## BRIEF
Repeat the records. Leave nothing out.

## DATA FOR THIS TASK
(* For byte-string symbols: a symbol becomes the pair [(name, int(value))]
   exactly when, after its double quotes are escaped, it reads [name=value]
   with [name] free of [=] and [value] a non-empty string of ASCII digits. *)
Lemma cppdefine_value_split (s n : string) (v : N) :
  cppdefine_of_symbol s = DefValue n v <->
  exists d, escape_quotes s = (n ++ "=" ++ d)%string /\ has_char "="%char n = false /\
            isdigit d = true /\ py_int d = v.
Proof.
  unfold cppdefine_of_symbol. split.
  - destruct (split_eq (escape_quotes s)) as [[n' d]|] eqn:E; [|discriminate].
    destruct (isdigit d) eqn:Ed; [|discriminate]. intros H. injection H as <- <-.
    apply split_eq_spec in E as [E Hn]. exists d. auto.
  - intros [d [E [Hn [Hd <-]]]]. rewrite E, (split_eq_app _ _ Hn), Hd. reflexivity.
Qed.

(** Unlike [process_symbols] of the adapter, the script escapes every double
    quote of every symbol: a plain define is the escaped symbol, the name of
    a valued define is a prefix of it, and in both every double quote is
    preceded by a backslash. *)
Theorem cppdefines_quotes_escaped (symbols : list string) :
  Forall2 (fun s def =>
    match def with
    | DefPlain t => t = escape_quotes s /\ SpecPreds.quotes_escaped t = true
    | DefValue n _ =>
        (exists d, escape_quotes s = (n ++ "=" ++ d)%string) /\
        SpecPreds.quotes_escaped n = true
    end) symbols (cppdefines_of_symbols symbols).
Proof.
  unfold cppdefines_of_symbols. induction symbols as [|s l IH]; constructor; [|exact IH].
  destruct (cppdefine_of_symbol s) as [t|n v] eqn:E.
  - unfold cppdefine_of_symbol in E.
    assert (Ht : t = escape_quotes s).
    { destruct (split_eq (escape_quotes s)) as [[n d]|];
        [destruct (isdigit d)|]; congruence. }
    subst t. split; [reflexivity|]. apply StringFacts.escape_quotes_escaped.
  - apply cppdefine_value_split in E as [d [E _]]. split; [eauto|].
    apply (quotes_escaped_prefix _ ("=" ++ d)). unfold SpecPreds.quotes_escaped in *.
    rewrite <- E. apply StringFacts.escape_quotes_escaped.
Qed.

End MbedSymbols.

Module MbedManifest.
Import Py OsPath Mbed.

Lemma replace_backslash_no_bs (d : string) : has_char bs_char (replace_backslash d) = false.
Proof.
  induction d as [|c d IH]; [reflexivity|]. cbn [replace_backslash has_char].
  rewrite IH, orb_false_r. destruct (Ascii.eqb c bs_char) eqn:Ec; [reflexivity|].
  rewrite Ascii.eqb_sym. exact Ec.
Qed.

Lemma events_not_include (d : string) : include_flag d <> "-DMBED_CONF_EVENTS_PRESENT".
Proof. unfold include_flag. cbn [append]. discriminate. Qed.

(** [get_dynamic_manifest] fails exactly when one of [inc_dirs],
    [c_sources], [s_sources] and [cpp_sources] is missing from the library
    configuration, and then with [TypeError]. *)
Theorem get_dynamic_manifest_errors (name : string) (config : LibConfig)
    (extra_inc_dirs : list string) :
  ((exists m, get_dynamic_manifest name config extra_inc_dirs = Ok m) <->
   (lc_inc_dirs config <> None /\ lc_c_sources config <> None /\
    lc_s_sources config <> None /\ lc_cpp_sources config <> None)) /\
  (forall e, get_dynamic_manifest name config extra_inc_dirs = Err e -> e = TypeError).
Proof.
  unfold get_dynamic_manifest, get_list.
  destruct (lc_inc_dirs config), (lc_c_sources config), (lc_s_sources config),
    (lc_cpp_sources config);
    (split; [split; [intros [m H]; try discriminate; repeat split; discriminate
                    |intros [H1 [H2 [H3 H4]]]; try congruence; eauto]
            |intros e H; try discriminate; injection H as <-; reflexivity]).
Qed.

## RESPONSE TO THE EXERCISE
(* For byte-string symbols: a symbol becomes the pair [(name, int(value))]
   exactly when, after its double quotes are escaped, it reads [name=value]
   with [name] free of [=] and [value] a non-empty string of ASCII digits. *)
Lemma cppdefine_value_split (s n : string) (v : N) :
  cppdefine_of_symbol s = DefValue n v <->
  exists d, escape_quotes s = (n ++ "=" ++ d)%string /\ has_char "="%char n = false /\
            isdigit d = true /\ py_int d = v.
Proof.
  unfold cppdefine_of_symbol. split.
  - destruct (split_eq (escape_quotes s)) as [[n' d]|] eqn:E; [|discriminate].
    destruct (isdigit d) eqn:Ed; [|discriminate]. intros H. injection H as <- <-.
    apply split_eq_spec in E as [E Hn]. exists d. auto.
  - intros [d [E [Hn [Hd <-]]]]. rewrite E, (split_eq_app _ _ Hn), Hd. reflexivity.
Qed.

(** Unlike [process_symbols] of the adapter, the script escapes every double
    quote of every symbol: a plain define is the escaped symbol, the name of
    a valued define is a prefix of it, and in both every double quote is
    preceded by a backslash. *)
Theorem cppdefines_quotes_escaped (symbols : list string) :
  Forall2 (fun s def =>
    match def with
    | DefPlain t => t = escape_quotes s /\ SpecPreds.quotes_escaped t = true
    | DefValue n _ =>
        (exists d, escape_quotes s = (n ++ "=" ++ d)%string) /\
        SpecPreds.quotes_escaped n = true
    end) symbols (cppdefines_of_symbols symbols).
Proof.
  unfold cppdefines_of_symbols. induction symbols as [|s l IH]; constructor; [|exact IH].
  destruct (cppdefine_of_symbol s) as [t|n v] eqn:E.
  - unfold cppdefine_of_symbol in E.
    assert (Ht : t = escape_quotes s).
    { destruct (split_eq (escape_quotes s)) as [[n d]|];
        [destruct (isdigit d)|]; congruence. }
    subst t. split; [reflexivity|]. apply StringFacts.escape_quotes_escaped.
  - apply cppdefine_value_split in E as [d [E _]]. split; [eauto|].
    apply (quotes_escaped_prefix _ ("=" ++ d)). unfold SpecPreds.quotes_escaped in *.
    rewrite <- E. apply StringFacts.escape_quotes_escaped.
Qed.

End MbedSymbols.

Module MbedManifest.
Import Py OsPath Mbed.

Lemma replace_backslash_no_bs (d : string) : has_char bs_char (replace_backslash d) = false.
Proof.
  induction d as [|c d IH]; [reflexivity|]. cbn [replace_backslash has_char].
  rewrite IH, orb_false_r. destruct (Ascii.eqb c bs_char) eqn:Ec; [reflexivity|].
  rewrite Ascii.eqb_sym. exact Ec.
Qed.

Lemma events_not_include (d : string) : include_flag d <> "-DMBED_CONF_EVENTS_PRESENT".
Proof. unfold include_flag. cbn [append]. discriminate. Qed.

(** [get_dynamic_manifest] fails exactly when one of [inc_dirs],
    [c_sources], [s_sources] and [cpp_sources] is missing from the library
    configuration, and then with [TypeError]. *)
Theorem get_dynamic_manifest_errors (name : string) (config : LibConfig)
    (extra_inc_dirs : list string) :
  ((exists m, get_dynamic_manifest name config extra_inc_dirs = Ok m) <->
   (lc_inc_dirs config <> None /\ lc_c_sources config <> None /\
    lc_s_sources config <> None /\ lc_cpp_sources config <> None)) /\
  (forall e, get_dynamic_manifest name config extra_inc_dirs = Err e -> e = TypeError).
Proof.
  unfold get_dynamic_manifest, get_list.
  destruct (lc_inc_dirs config), (lc_c_sources config), (lc_s_sources config),
    (lc_cpp_sources config);
    (split; [split; [intros [m H]; try discriminate; repeat split; discriminate
                    |intros [H1 [H2 [H3 H4]]]; try congruence; eauto]
            |intros e H; try discriminate; injection H as <-; reflexivity]).
Qed.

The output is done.